ГЛАВА 2. ПОМРАЧЕНИЕ.
В тот первый день ей так и не удалось отогнать от себя сознание очевидности его гибели. Она не видела другой возможной причины его отсутствия, находилась под впечатлением слов Семена. Погиб, пропал...Саша произносила эти слова про себя, но представить себе, что его больше нет на земле – не могла. Прошел день, второй, и Саша стала вспоминать последние встречи, последние дни с ним. Она восстанавливала в памяти все по секундам.
«Вы уйдете от Семена?» – «Уйду». Все-таки, несмотря на уверения Семена, ушел? Просто ушел на следующий же день? И ни разу не навестил? Так рассердился на Семенову слабохарактерность? Но почему не пришел к ней? Ответа на эти вопросы у Саши не было.
То, что он ее любит, было не просто известно, это было опорное для ее жизни знание. Он не мог просто взять и перестать приходить к ней! Значит – погиб?? Нет, спасение только одно: ушел, уехал куда-то, а почему – тайна… Если это так, то в неизвестном «где-то» существуют его синие глаза, неповторимая улыбка, завораживающий голос, уверенные, красивые руки, легкие движения... Весь он. И он может вернуться когда-нибудь.
Прошло еще несколько дней. И все эти дни Саша заставляла себя поверить в спасительное: «просто ушел». Решил уйти – и ушел. Как прошлым летом из Раздольного.
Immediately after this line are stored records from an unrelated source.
Lemma file_write_unfold r st fname w :
  ConfigFile_write r st fname w =
  match heap w !! r with
  | None => (Raise ReferenceError, w)
  | Some cf =>
      let target := match fname with None => filename cf | Some f => f end in
      if negb (modified cf) && String.eqb target (filename cf) then (Ok tt, w)
      else
        match unwritable w !! target with
        | Some e =>
            (Raise e, with_io (files w) (io_log w ++ [OpenWrite target]) w)
        | None =>
            ConfigFile_write_to_stream cf st target
              (with_io (<[target := ""]> (files w))
                       (io_log w ++ [OpenWrite target]) w)
        end
  end.
Proof.
  unfold ConfigFile_write, bind, deref.
  destruct (heap w !! r) as [cf|]; [|reflexivity].
  cbv zeta. destruct (negb (modified cf) && _); [reflexivity|].
  unfold open_write. destruct (unwritable w !! _); reflexivity.
Qed.

Lemma file_write_table_same r st fname w :
  settings (ConfigFile_write r st fname w).2 = settings w
  /\ heap (ConfigFile_write r st fname w).2 = heap w
  /\ configfiles (ConfigFile_write r st fname w).2 = configfiles w.
Proof.
  rewrite file_write_unfold.
  destruct (heap w !! r) as [cf|]; [|auto]. cbv zeta.
  destruct (negb (modified cf) && _); [auto|].
  destruct (unwritable w !! _); [auto|].
  match goal with
  | |- context [ConfigFile_write_to_stream cf st ?t ?u] =>
      destruct (write_to_stream_table_same cf st t u) as (H1 & H2 & H3)
  end.
  rewrite H1, H2, H3. auto.
Qed.

(** Writing a table none of whose files is flagged. *)
Lemma write_unflagged_table (w : world) :
  (forall r, r ∈ configfiles w ->
     exists cf, heap w !! r = Some cf /\ modified cf = false) ->
  Config_write None w = (Ok tt, w).
Proof.
  intros Hall. unfold Config_write, bind at 1, gets.
  induction (configfiles w) as [|r rs IH]; [reflexivity|].
  simpl. unfold bind at 1. unfold bind at 1. unfold gets.
  destruct (Hall r) as (cf & Hcf & Hm); [left|].
  rewrite (write_unmodified r cf _ None w Hcf Hm) by now left.
  apply IH. intros r' Hr'. apply Hall. now right.
Qed.

Lemma write_table_same fname w :
  settings (Config_write fname w).2 = settings w
  /\ heap (Config_write fname w).2 = heap w
  /\ configfiles (Config_write fname w).2 = configfiles w.
Proof.
  unfold Config_write, bind at 1, gets.
  apply for_each_table_same. intros r u. unfold bind, gets.
  apply file_write_table_same.
Qed.

(** X17: the [get] command. It exits with status 0 exactly when the symbol
    is active, prints the value followed by a line feed when the symbol is
    active with a non-empty value and nothing otherwise, and leaves the
    world as it is: it returns before the table is written, whatever
    [--write] says and whatever files are flagged. *)
Theorem X17_main_get (re_search : string -> string -> bool)
    (re_valid : string -> bool)
    (symbol : string) (force : bool) (target : option string) (w : world) :
  ConfigTool_main re_search re_valid (mkArgs (Cmd_get symbol) force target) w
  = (Ok (if Config_contains symbol w then 0 else 1,
         match settings w !! symbol with
         | Some s =>
             if active s && opt_truthy (value s)
             then [Stdout (default "" (value s) ++ LF)] else []
         | None => []
         end),
     w).
Proof.
  unfold ConfigTool_main. simpl. unfold bind, gets, ret.
  unfold Config_contains, Config_getitem, settings_getitem.
  destruct (settings w !! symbol) as [s|] eqn:E; simpl;
    repeat (rewrite E; simpl); [|reflexivity].
  destruct (active s) eqn:Ha; simpl; repeat (rewrite E; simpl);
    rewrite Ha; [|reflexivity].
  destruct (opt_truthy (value s)); reflexivity.
Qed.
Lemma error_text_not_empty (buf_size : nat) (text : string) :
  2 <= buf_size -> is_empty (jio_snprintf buf_size ("  " ++ text)) = false.
Proof.
  destruct buf_size as [|[|n]]; try lia. reflexivity.
Qed.







(** *** Rejected lines *)

Lemma parse_command_name_bytes (line : string) (command : CompileCommand.t) (n : nat) :
  parse_command_name line = (command, n) -> n <= String.length line.
Proof.
  unfold parse_command_name.
  destruct (sscanf_token is_alnum line) as [[token bytes]|] eqn:E.
  - intros [= _ <-]. apply sscanf_token_bytes in E. lia.
  - intros [= _ <-]. lia.
Qed.

Lemma ptr_add_in_bounds (s : string) (n : nat) :
  n <= String.length s -> ptr_add (At s) n = At (drop n s).
Proof.
  intro L. unfold ptr_add. apply Nat.leb_le in L. now rewrite L.
Qed.

(** [scan_value] either writes an error message and leaves the state
    alone, or it calls [add_option_string] once and leaves the error
    buffer untouched. *)
Lemma scan_value_cases (type : OptionType.t) (line : LinePtr) (total : nat)
    (matcher : option TypedMethodOptionMatcher) (cc_option : CompileCommand.t)
    (buf_size : nat) (st : State) (r : Scanned) :
  2 <= buf_size ->
  scan_value type line total matcher cc_option buf_size st = Ok r ->
  (scanned_state r = st /\ is_empty (errorbuf r) = false)
  \/ (errorbuf r = EmptyString
      /\ exists (T : Type) (H : OptionValue T) (v : T),
           add_option_string matcher cc_option v st = Ok (scanned_state r)).
Proof.
  intro Big. destruct buf_size as [|[|k]]; try lia. clear Big.
  unfold scan_value. destruct line as [s|]; [|discriminate]. cbn [deref bind].
  set (text := drop (skip_whitespace s) s).
  destruct type.
  - destruct (sscanf_intx text) as [[v n]|];
      [|intros [= <-]; left; split; reflexivity].
    destruct (add_option_string matcher cc_option v st) eqn:E; [|discriminate].
    intros [= <-]. right. split; [reflexivity|].
    exact (ex_intro _ _ (ex_intro _ _ (ex_intro _ _ E))).
  - destruct (sscanf_uintx text) as [[v n]|];
      [|intros [= <-]; left; split; reflexivity].
    destruct (add_option_string matcher cc_option v st) eqn:E; [|discriminate].
    intros [= <-]. right. split; [reflexivity|].
    exact (ex_intro _ _ (ex_intro _ _ (ex_intro _ _ E))).
  - destruct (is_empty text).
    + destruct (add_option_string matcher cc_option true st) eqn:E; [|discriminate].
      intros [= <-]. right. split; [reflexivity|].
    exact (ex_intro _ _ (ex_intro _ _ (ex_intro _ _ E))).
    + destruct (sscanf_token is_alpha text) as [[v n]|];
        [|intros [= <-]; left; split; reflexivity].
      destruct (String.eqb v "true"); [|destruct (String.eqb v "false")].
      * destruct (add_option_string matcher cc_option true st) eqn:E; [|discriminate].
        intros [= <-]. right. split; [reflexivity|].
    exact (ex_intro _ _ (ex_intro _ _ (ex_intro _ _ E))).
      * destruct (add_option_string matcher cc_option false st) eqn:E; [|discriminate].
        intros [= <-]. right. split; [reflexivity|].
    exact (ex_intro _ _ (ex_intro _ _ (ex_intro _ _ E))).
      * intros [= <-]. left. split; reflexivity.
  - destruct (sscanf_token is_ident text) as [[v n]|];
      [|intros [= <-]; left; split; reflexivity].
    destruct (add_option_string matcher cc_option v st) eqn:E; [|discriminate].
    intros [= <-]. right. split; [reflexivity|].
    exact (ex_intro _ _ (ex_intro _ _ (ex_intro _ _ E))).
  - destruct (scan_ccstrlist text (total + skip_whitespace s)) as [[[v n]|]|];
      cbn [bind]; [| intros [= <-]; left; split; reflexivity | discriminate].
    destruct (add_option_string matcher cc_option v st) eqn:E; [|discriminate].
    intros [= <-]. right. split; [reflexivity|].
    exact (ex_intro _ _ (ex_intro _ _ (ex_intro _ _ E))).
  - destruct (sscanf_double text) as [[[i f] n]|];
      [|intros [= <-]; left; split; reflexivity].
    destruct (add_option_string matcher cc_option _ st) eqn:E; [|discriminate].
    intros [= <-]. right. split; [reflexivity|].
    exact (ex_intro _ _ (ex_intro _ _ (ex_intro _ _ E))).
  - intros [= <-]. left. split; reflexivity.
Qed.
Уходу не видно было причин, он был необъяснимо несправедлив и жесток, но Саша все равно принуждала себя верить в это зыбкое и неустойчивое объяснение его отсутствия. В глубине же сознания росло и формировалось безнадежное понимание: он пропал навсегда. В голове билось все настойчивее: в последний раз он уже знал, что больше не придет, или может не прийти к ней. Перед глазами вставал силуэт у моста, грустный взгляд, в ушах звучали тихие слова: «Если жизнь тебя обманет»... Она в мучительном недоумении спрашивала себя – как она могла быть слепой настолько, чтобы не понять – он пришел попрощаться. Что за жизнь он вел там, за пределами ее осведомленности? Его могло ждать что-то страшное, даже гибель, и она теперь с беспощадной ясностью понимала – он знал или догадывался об этом. Дни она тратила на то, чтобы затянуть это понимание пленкой надежды, иногда ей это удавалось, но и в этом случае оно было только прикрыто и всегда присутствовало в ней.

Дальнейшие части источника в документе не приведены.